Lemma predictive_variance_lower_bound_witness :
  exists mu vars,
    BR._pred_dist_params br3 (NpFloat 1) (NpFloat 2)
      [[1; 0; 0]; [0; 1; 0]] (Array1 [1; 2; 3]) (Scalar (PyInt 0))
    = Ok (mu, vars) /\
    length vars = 2%nat /\
    Forall (fun s => 1 / 2 <= s) vars.
Proof.
  apply (predictive_variance_lower_bound 3 3 2 br3 1 2); simpl;
    try lia; try lra; try reflexivity;
    unfold is_matrix; simpl; split; try reflexivity; repeat constructor.
Defined.

(** [S] undoes [X^T X + r I] when the stored [v] is square with
    orthonormal columns as well. *)
Lemma S_inverts n m k self r z :
  factorized n m k self ->
  Spec.mul (Spec.transpose (BR.v self)) (BR.v self) = Spec.identity m ->
  Forall (fun dk => dk ^ 2 + r <> 0) (BR.d self) ->
  length z = m ->
  Spec.mulv (S_of self r)
    (Spec.mulv
       (Spec.add (Spec.mul (Spec.transpose (BR.X self)) (BR.X self))
                 (Spec.scale r (Spec.identity m)))
       z)
  = z.
Proof.
  intros Hf Horth Hr Hz.
  destruct (factorized_shapes n m k self Hf)
    as (Hn & Hm & Hk & HX & HY & Hu & Hd & Hv).
  pose proof (transpose_is_matrix n m _ HX Hn) as HXt.
  pose proof (transpose_is_matrix k m _ Hv Hk) as HVt.
  pose proof (mul_is_matrix m n m _ _ HXt HX Hn) as HG.
  pose proof (scale_identity_is_matrix m r Hm) as HR.
  assert (HVtV : Spec.mulv (Spec.transpose (BR.v self))
                   (Spec.mulv (BR.v self) z) = z).
  { rewrite <- (mulv_mul m k m _ _ z HVt Hv Hz Hm Hk), Horth.
    now apply mulv_identity. }
  set (Vz := Spec.mulv (BR.v self) z) in *.
  assert (HVz : length Vz = k)
    by (unfold Vz; now rewrite mulv_length, (is_matrix_nrows k m _ Hv)).
  assert (HdVz : length (np.zip_with Rmult (BR.d self) Vz) = k)
    by (rewrite zip_with_length; congruence).
  rewrite (mulv_add m m _ _ _ HG HR Hm).
  rewrite (mulv_mul m n m _ _ _ HXt HX Hz Hm Hn).
  rewrite (mulv_scale_identity m r _ Hz).
  rewrite (apply_X n m k self Hf _ Hz). fold Vz.
  rewrite (apply_Xt n m k self Hf)
    by (rewrite mulv_length; now apply is_matrix_nrows in Hu).
  rewrite (apply_UtU n m k self Hf _ HdVz).
  replace (map (Rmult r) z)
    with (Spec.mulv (Spec.transpose (BR.v self)) (map (Rmult r) Vz))
    by (rewrite (mulv_map_scale m k _ r _ HVt HVz); now rewrite HVtV).
  rewrite <- (mulv_zip_plus m k _ _ _ HVt)
    by (rewrite ?zip_with_length, ?length_map; congruence).
  rewrite (apply_S k m self r _ Hk Hm Hv Hd)
    by (rewrite mulv_length; now apply is_matrix_nrows in HVt).
  rewrite (apply_VVt n m k self Hf)
    by (rewrite zip_with_length; rewrite ?zip_with_length, ?length_map;
        congruence).
  rewrite inverse_pointwise by (congruence || assumption).
  exact HVtV.
Qed.

Lemma nth_map_rows (f : list R -> R) (x : list (list R)) i :
  (i < length x)%nat -> nth i (map f x) 0 = f (nth i x []).
Proof.
  intros Hi. rewrite (nth_indep _ 0 (f [])) by now rewrite length_map.
  apply map_nth.
Qed.

Lemma v3_columns_orthonormal :
  Spec.mul (Spec.transpose (BR.v br3)) (BR.v br3) = Spec.identity 3.
Proof. np_eval. entrywise. Qed.

(** With at least as many observations as features (the stored [v]
    square and orthogonal) and positive hyperparameters, the variance
    of query row [x_i] is [(1 + x_i . z) / b] for the solution [z] of
    [(X^T X + (a/b) I) z = x_i]: [S] is the inverse of
    [X^T X + (a/b) I]. *)
Theorem predictive_variance_by_inverse n m k q self a b x w wp :
  factorized n m k self ->
  Spec.mul (Spec.transpose (BR.v self)) (BR.v self) = Spec.identity m ->
  0 < a -> 0 < b ->
  (0 < q)%nat -> is_matrix q m x -> length w = m ->
  exists mu vars,
    BR._pred_dist_params self (NpFloat a) (NpFloat b) x (Array1 w) wp
    = Ok (mu, vars) /\
    forall i z, (i < q)%nat -> length z = m ->
      Spec.mulv
        (Spec.add (Spec.mul (Spec.transpose (BR.X self)) (BR.X self))
                  (Spec.scale (a / b) (Spec.identity m)))
        z
      = nth i x [] ->
      nth i vars 0 = (1 + Spec.inner (nth i x []) z) / b.
Proof.
  intros Hf Horth Ha Hb Hq Hx Hw.
  destruct (factorized_shapes n m k self Hf)
    as (Hn & Hm & Hk & HX & HY & Hu & Hd & Hv).
  assert (Hmu : dot_any x (Array1 w) = Ok (Array1 (Spec.mulv x w))).
  { unfold dot_any. now rewrite (dot_mv_spec q m _ _ Hx Hq Hw). }
  rewrite (pred_dist_params_variances k m self a b x _ wp _
             Hk Hm Hv Hd (proj2 Hx) Hmu).
  eexists. eexists. split; [reflexivity|].
  intros i z Hi Hz Hsol.
  rewrite (nth_map_rows
             (fun row => (1 + Spec.quad row (S_of self (a / b))) / b))
    by (destruct Hx; congruence).
  unfold Spec.quad. rewrite <- Hsol at 2.
  rewrite (S_inverts n m k self (a / b) z Hf Horth); auto.
  apply positive_ratio_weights. now apply Rdiv_lt_0_compat.
Qed.

Lemma predictive_variance_by_inverse_witness :
  exists mu vars,
    BR._pred_dist_params br3 (NpFloat 1) (NpFloat 2)
      [[1; 0; 0]; [0; 1; 0]] (Array1 [1; 2; 3]) (Scalar (PyInt 0))
    = Ok (mu, vars) /\
    forall i z, (i < 2)%nat -> length z = 3%nat ->
      Spec.mulv
        (Spec.add (Spec.mul (Spec.transpose (BR.X br3)) (BR.X br3))
                  (Spec.scale (1 / 2) (Spec.identity 3)))
        z
      = nth i [[1; 0; 0]; [0; 1; 0]] [] ->
      nth i vars 0 = (1 + Spec.inner (nth i [[1; 0; 0]; [0; 1; 0]] []) z) / 2.
Proof.
  apply (predictive_variance_by_inverse 4 3 3 2 br3 1 2).
  - exact br3_factorized.
  - exact v3_columns_orthonormal.
  - lra.
  - lra.
  - lia.
  - unfold is_matrix. simpl. split; [reflexivity | repeat constructor].
  - reflexivity.
Defined.

(** *** The fixed-point variant completes *)

Lemma fixed_point_iteration_ok n m k self Yg i st :
  well_shaped n m k self -> length Yg = n ->
  exists st' brk,
    BR.iteration self (Some Yg) "fixed-point" i st = Ok (st', brk).
Proof.
  intros Hws HYg.
  destruct (iteration_mean_ok n m k self Yg (BR.l_alpha st) (BR.l_beta st)
              Hws HYg) as [mu [Hmu Hlen]].
  destruct (fixed_point_update_spec n m k self mu st Hws Hlen)
    as [resid [Hfp _]].
  unfold BR.iteration. rewrite Hmu. simpl bind.
  change (String.eqb "fixed-point" "fixed-point") with true. cbv iota.
  rewrite Hfp. simpl bind.
  erewrite (log_likelihood_spec self mu _ resid) by reflexivity. simpl bind.
  eexists. eexists. reflexivity.
Qed.

Lemma fixed_point_for_range_ok n m k self Yg fuel :
  well_shaped n m k self -> length Yg = n ->
  forall i st,
    exists st', BR.for_range self (Some Yg) "fixed-point" fuel i st = Ok st'.
Proof.
  intros Hws HYg. induction fuel as [|fuel IH]; intros i st.
  - now exists st.
  - cbn [BR.for_range].
    destruct (fixed_point_iteration_ok n m k self Yg i st Hws HYg)
      as [st1 [brk Hit]].
    rewrite Hit. simpl bind. destruct brk; [now exists st1 | apply IH].
Qed.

----------------------------------------

Scan the material above for the string "Rmult" and copy every line that has it.

  assert (HdVz : length (np.zip_with Rmult (BR.d self) Vz) = k)
  replace (map (Rmult r) z)
    with (Spec.mulv (Spec.transpose (BR.v self)) (map (Rmult r) Vz))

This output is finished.